■ **Requirement**
In the material below, find the line containing "Lemma mean_some x" and the line containing "Lemma diff_from_length prev", then reproduce exactly both of them and every line between, and nothing else.

■ **Information provided**
Lemma sfilter_app P s t : sfilter P (s +:+ t) = sfilter P s +:+ sfilter P t.
Proof.
  induction s as [|c s IH]; [done|]. cbv [String.append]. simpl.
  fold String.append. fold (s +:+ t). rewrite IH. by destruct (P c).
Qed.

Lemma length_app s t :
  String.length (s +:+ t) = (String.length s + String.length t)%nat.
Proof.
  induction s as [|c s IH]; [done|]. cbv [String.append]. simpl.
  fold String.append. fold (s +:+ t). by rewrite IH.
Qed.

Lemma sall_sfilter P s : sall P (sfilter P s) = true.
Proof.
  induction s as [|c s IH]; simpl; [done|].
  destruct (P c) eqn:E; simpl; by rewrite ?E.
Qed.

Lemma lstrip_fixed s : sall (fun c => negb (is_space c)) s = true -> lstrip s = s.
Proof. destruct s as [|c s]; simpl; [done|]. by intros [->%negb_true_iff _]%andb_prop. Qed.

Lemma rstrip_fixed s : sall (fun c => negb (is_space c)) s = true -> rstrip s = s.
Proof.
  induction s as [|c s IH]; simpl; [done|].
  intros [->%negb_true_iff Hs]%andb_prop. simpl. by rewrite IH.
Qed.

Lemma strip_fixed s : sall (fun c => negb (is_space c)) s = true -> strip s = s.
Proof. intros H. unfold strip. by rewrite lstrip_fixed, rstrip_fixed. Qed.

(** ** Numerals

    What [float()] accepts among the texts the parsers pass to it, and
    that a text without a minus sign is no negative number. *)

#[local] Open Scope Z_scope.
Lemma quantile_some q s :
  0 <= q <= 1 -> valid s <> [] -> is_Some (quantile q s).
Proof.
  intros Hq Hv. unfold quantile.
  set (v := asc (valid s)). set (h := (of_nat (length v) - 1) * q).
  assert (Hn : (0 < length v)%nat).
  { unfold v. rewrite asc_length. destruct (valid s); [done|simpl; lia]. }
  assert (Hlo : (Z.to_nat (Qfloor h) < length v)%nat).
  { assert (He : inject_Z (Z.of_nat (length v) - 1) == of_nat (length v) - 1).
    { unfold of_nat, Z.sub. rewrite inject_Z_plus, inject_Z_opp. reflexivity. }
    assert (Hh : h <= inject_Z (Z.of_nat (length v) - 1)).
    { assert (0 <= inject_Z (Z.of_nat (length v) - 1)).
      { change 0 with (inject_Z 0). rewrite <- Zle_Qle. lia. }
      assert (0 <= (of_nat (length v) - 1) * (1 - q))
        by (apply Qmult_le_0_compat; lra).
      unfold h. lra. }
    apply Qfloor_resp_le in Hh. rewrite Qfloor_Z in Hh. lia. }
  destruct (lookup_lt_is_Some_2 v _ Hlo) as [a ->]. by eexists.
Qed.

(** ** Facts about the columns of scalars *)

Lemma ffill_from_length prev s : length (ffill_from prev s) = length s.
Proof. revert prev. induction s as [|c s IH]; intros prev; simpl; [done|]. by rewrite IH. Qed.

Lemma pct_from_length prev s : length (pct_from prev s) = length s.
Proof. revert prev. induction s as [|c s IH]; intros prev; simpl; [done|]. by rewrite IH. Qed.

Lemma pct_change_length s : length (pct_change s) = length s.
Proof. unfold pct_change, ffill. by rewrite pct_from_length, ffill_from_length. Qed.

(** The first change of a column is NaN. *)
Lemma pct_change_first s : s <> [] -> pct_change s !! 0%nat = Some NaN.
Proof. by destruct s as [|[x|] s]. Qed.

Lemma windows_length {A} n (l : list A) : length (windows n l) = length l.
Proof. unfold windows. by rewrite length_fmap, length_seq. Qed.

Lemma windows_lookup {A} n (l : list A) i :
  (i < length l)%nat ->
  windows n l !! i =
    Some (if (n <=? S i)%nat then Some (take n (drop (S i - n) l)) else None).
Proof.
  intros Hi. unfold windows. rewrite list_lookup_fmap, lookup_seq_lt by done. done.
Qed.

Lemma rolling_length n f s : length (rolling n f s) = length s.
Proof. unfold rolling. by rewrite length_fmap, windows_length. Qed.

(** Before the [n]-th position a rolling column is NaN. *)
Lemma rolling_early n f s i :
  (i < length s)%nat -> (S i < n)%nat -> rolling n f s !! i = Some NaN.
Proof.
  intros Hi Hn. unfold rolling. rewrite list_lookup_fmap, windows_lookup by done.
  destruct (Nat.leb_spec n (S i)); [lia|done].
Qed.

Lemma numbers_nan s : NaN ∈ s -> numbers s = None.
Proof.
  intros H. unfold numbers. destruct (mapM _ s) as [v|] eqn:E; [|done].
  apply mapM_Some in E. apply list_elem_of_lookup in H as [i Hi].
  destruct (Forall2_lookup_l _ _ _ _ _ E Hi) as (q & _ & Hq). done.
Qed.

(** A window that holds a NaN gives NaN. *)
Lemma rolling_nan n f s i j :
  (i < length s)%nat -> s !! j = Some NaN -> (j <= i < j + n)%nat ->
  rolling n f s !! i = Some NaN.
Proof.
  intros Hi Hj Hij. unfold rolling. rewrite list_lookup_fmap, windows_lookup by done.
  destruct (Nat.leb_spec n (S i)); [|done]. simpl.
  rewrite numbers_nan; [done|]. apply list_elem_of_lookup. exists (j - (S i - n))%nat.
  rewrite lookup_take_lt by lia. rewrite lookup_drop. rewrite <- Hj. f_equal. lia.
Qed.

Lemma of_nat_le a b : (a <= b)%nat -> (of_nat a <= of_nat b)%Q.
Proof. intros H. unfold of_nat. rewrite <- Zle_Qle. lia. Qed.

Lemma of_nat_add a b : (of_nat (a + b) == of_nat a + of_nat b)%Q.
Proof. unfold of_nat. by rewrite Nat2Z.inj_add, inject_Z_plus. Qed.

Lemma of_nat_pos a : (0 < a)%nat -> (1 <= of_nat a)%Q.
Proof. intros H. apply (of_nat_le 1 a). lia. Qed.

(** The rank of a number of the column, as a share, is more than 0 and at
    most 1. *)
Lemma rank_pct_bounds s x :
  Some x ∈ s -> exists q, rank_pct s (Some x) = Fin q /\ (0 < q <= 1)%Q.
Proof.
  intros Hx. unfold rank_pct.
  set (v := valid s).
  assert (Hv : x ∈ v) by (apply list_elem_of_omap; by exists (Some x)).
  set (less := length (filter (fun y => Qle_bool x y = false) v)).
  set (same := length (filter (fun y => Qeq_bool y x = true) v)).
  assert (Hs : (0 < same)%nat).
  { apply (filter_elem_length _ _ x); [done|]. apply Qeq_bool_iff. reflexivity. }
  assert (Hl : (less + same <= length v)%nat).
  { apply filter_disjoint_length. intros y H1 H2%Qeq_bool_iff.
    rewrite <- H2 in H1. assert (Qle_bool y y = true) by (apply Qle_bool_iff; lra).
    congruence. }
  apply of_nat_pos in Hs. apply of_nat_le in Hl. rewrite of_nat_add in Hl.
  assert (Hn : (1 <= of_nat (length v))%Q) by (
    apply of_nat_pos; destruct v; [by apply not_elem_of_nil in Hv|simpl; lia]).
  assert (H0 : (0 <= of_nat less)%Q) by (apply (of_nat_le 0 less); lia).
  set (a := of_nat less) in *. set (b := of_nat same) in *.
  set (n := of_nat (length v)) in *. clearbody a b n. clear less same Hv v.
  assert (Hh : ((b + 1) / 2 == (1 # 2) * b + (1 # 2))%Q) by field.
  eexists. split; [apply div_fin; intros E; lra|]. rewrite Hh. split.
  - apply Qlt_shift_div_l; lra.
  - apply Qle_shift_div_r; lra.
Qed.

Lemma iloc_last_Some {A} (l : list A) x : last l = Some x -> iloc_last l = Ok x.
Proof. unfold iloc_last. by intros ->. Qed.

Lemma iloc_last_ok {A} (l : list A) : l <> [] -> exists x, iloc_last l = Ok x /\ last l = Some x.
Proof.
  intros Hl. unfold iloc_last. destruct (last l) as [x|] eqn:E; [by exists x|].
  by apply last_None in E.
Qed.

Lemma iloc_neg_Some {A} n (l : list A) x :
  (n <= length l)%nat -> l !! (length l - n)%nat = Some x -> iloc_neg n l = Ok x.
Proof.
  intros Hn Hx. unfold iloc_neg. destruct (Nat.leb_spec n (length l)); [|lia].
  by rewrite Hx.
Qed.

Lemma tail_app {A} n (pre l : list A) : length l = n -> tail n (pre ++ l) = l.
Proof.
  intros <-. unfold tail. rewrite length_app.
  replace (length pre + length l - length l)%nat with (length pre) by lia.
  by rewrite drop_app_length.
Qed.

Lemma valid_some (v : list Q) : valid (Some <$> v) = v.
Proof. unfold valid. induction v as [|x v IH]; [done|]. csimpl. by rewrite IH. Qed.

Lemma mean_some x (v : list Q) :
  mean (Some <$> x :: v) = Fin (Qsum (x :: v) / of_nat (length (x :: v))).
Proof. unfold mean. by rewrite valid_some. Qed.

(** ** Facts about differences and running columns *)

Lemma diff_from_length prev s : length (diff_from prev s) = length s.
Proof. revert prev. induction s as [|c s IH]; intros prev; simpl; [done|by rewrite IH]. Qed.

Lemma diff_length s : length (diff s) = length s.
Proof. apply diff_from_length. Qed.

Lemma diff_first s : s <> [] -> diff s !! 0%nat = Some None.
Proof. by destruct s. Qed.

Lemma diff_from_lookup prev s i :
  diff_from prev s !! S i =
    (fun c => match s !! i, c with
              | Some (Some p), Some x => Some (x - p)
              | _, _ => None
              end) <$> s !! S i.
Proof.
  revert prev i. induction s as [|c s IH]; intros prev i; [done|].
  destruct i as [|i]; [by destruct s|]. simpl. apply IH.
Qed.

(** Behind the first position the difference is of the two cells. *)
Lemma diff_lookup s i p x :
  s !! i = Some (Some p) -> s !! S i = Some (Some x) -> diff s !! S i = Some (Some (x - p)).
Proof. intros Hp Hx. unfold diff. by rewrite diff_from_lookup, Hp, Hx. Qed.

Lemma where_length cond other s : length (where_ cond other s) = length s.
Proof. apply length_fmap. Qed.

Lemma cumsum_from_length acc s : length (cumsum_from acc s) = length s.
Proof. revert acc. induction s as [|x s IH]; intros acc; simpl; [done|by rewrite IH]. Qed.

Lemma cumsum_length s : length (cumsum s) = length s.
Proof. apply cumsum_from_length. Qed.

(** A running sum moves by the number at each position. *)
Lemma cumsum_from_step acc s i y x :
  cumsum_from acc s !! i = Some y -> s !! S i = Some x ->
  cumsum_from acc s !! S i = Some (y + x).
Proof.
  revert acc i. induction s as [|a s IH]; intros acc i; [done|].
  destruct i as [|i]; simpl.
  - intros [= <-] Hx. destruct s as [|b s]; [done|]. simpl in *. by injection Hx as ->.
  - apply IH.
Qed.

Lemma ewm_from_length a w o s : length (ewm_from a w o s) = length s.
Proof.
  revert w o. induction s as [|c s IH]; intros w o; [done|].
  simpl. destruct w, c; simpl; by rewrite IH.
Qed.

Lemma ewm_length span s : length (ewm span s) = length s.
Proof. apply ewm_from_length. Qed.

(** A weighted mean of two numbers lies between them. *)
Lemma weighted_between lo hi o a w x :
  0 <= o -> 0 < a -> lo <= w <= hi -> lo <= x <= hi ->
  lo <= (o * w + a * x) / (o + a) <= hi.
Proof.
  intros Ho Ha [Hw1 Hw2] [Hx1 Hx2]. split.
  - apply Qle_shift_div_l; [lra|]. nra.
  - apply Qle_shift_div_r; [lra|]. nra.
Qed.

(** The cells of a column that are numbers lie between [lo] and [hi]. *)
Definition within (lo hi : Q) (s : list cell) : Prop :=
  Forall (fun c => forall x, c = Some x -> lo <= x <= hi) s.

Lemma ewm_from_within lo hi a w o s :
  0 < a <= 1 -> 0 <= o -> within lo hi [w] -> within lo hi s ->
  within lo hi (ewm_from a w o s).
Proof.
  intros Ha. revert w o. induction s as [|c s IH]; intros w o Ho Hw Hs; [constructor|].
  apply Forall_cons in Hs as [Hc Hs]. apply Forall_cons in Hw as [Hw _].
  assert (0 <= o * (1 - a)) by nra.
  destruct w as [w|], c as [x|]; simpl.
  - assert (lo <= (o * (1 - a) * w + a * x) / (o * (1 - a) + a) <= hi)
      by (apply weighted_between; [done|lra|auto..]).
    constructor; [by intros ? [= <-]|].
    apply IH; [lra| |done]. constructor; [by intros ? [= <-]|constructor].
  - constructor; [done|]. apply IH; [done| |done]. by constructor.
  - constructor; [done|]. apply IH; [lra| |done]. by constructor.
  - constructor; [done|]. apply IH; [lra| |done]. by constructor.
Qed.

(** An average of [ewm] never leaves the range of its column. *)
Lemma ewm_within lo hi span s :
  1 <= span -> within lo hi s -> within lo hi (ewm span s).
Proof.
  intros Hs H. apply ewm_from_within; [|lra| |done].
  - unfold alpha. split.
    + apply Qlt_shift_div_l; lra.
    + apply Qle_shift_div_r; lra.
  - by constructor.
Qed.

(** On numbers without a gap the average moves by [alpha] towards the
    next number. *)
Lemma ewm_from_step a w x s :
  exists w', ewm_from a (Some w) 1 (Some x :: s) = Some w' :: ewm_from a (Some w') 1 s /\
             w' == (1 - a) * w + a * x.
Proof. eexists. split; [done|]. simpl. field. lra. Qed.

(** The scalars of a window that holds numbers only. *)
Lemma numbers_Some s v : numbers s = Some v -> s = Fin <$> v.
Proof.
  unfold numbers. intros H%mapM_Some. induction H as [|a q s v Ha _ IH]; [done|].
  destruct a; try done. injection Ha as ->. by rewrite IH.
Qed.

■ **Answer section**
Lemma mean_some x (v : list Q) :
  mean (Some <$> x :: v) = Fin (Qsum (x :: v) / of_nat (length (x :: v))).
Proof. unfold mean. by rewrite valid_some. Qed.

(** ** Facts about differences and running columns *)

Lemma diff_from_length prev s : length (diff_from prev s) = length s.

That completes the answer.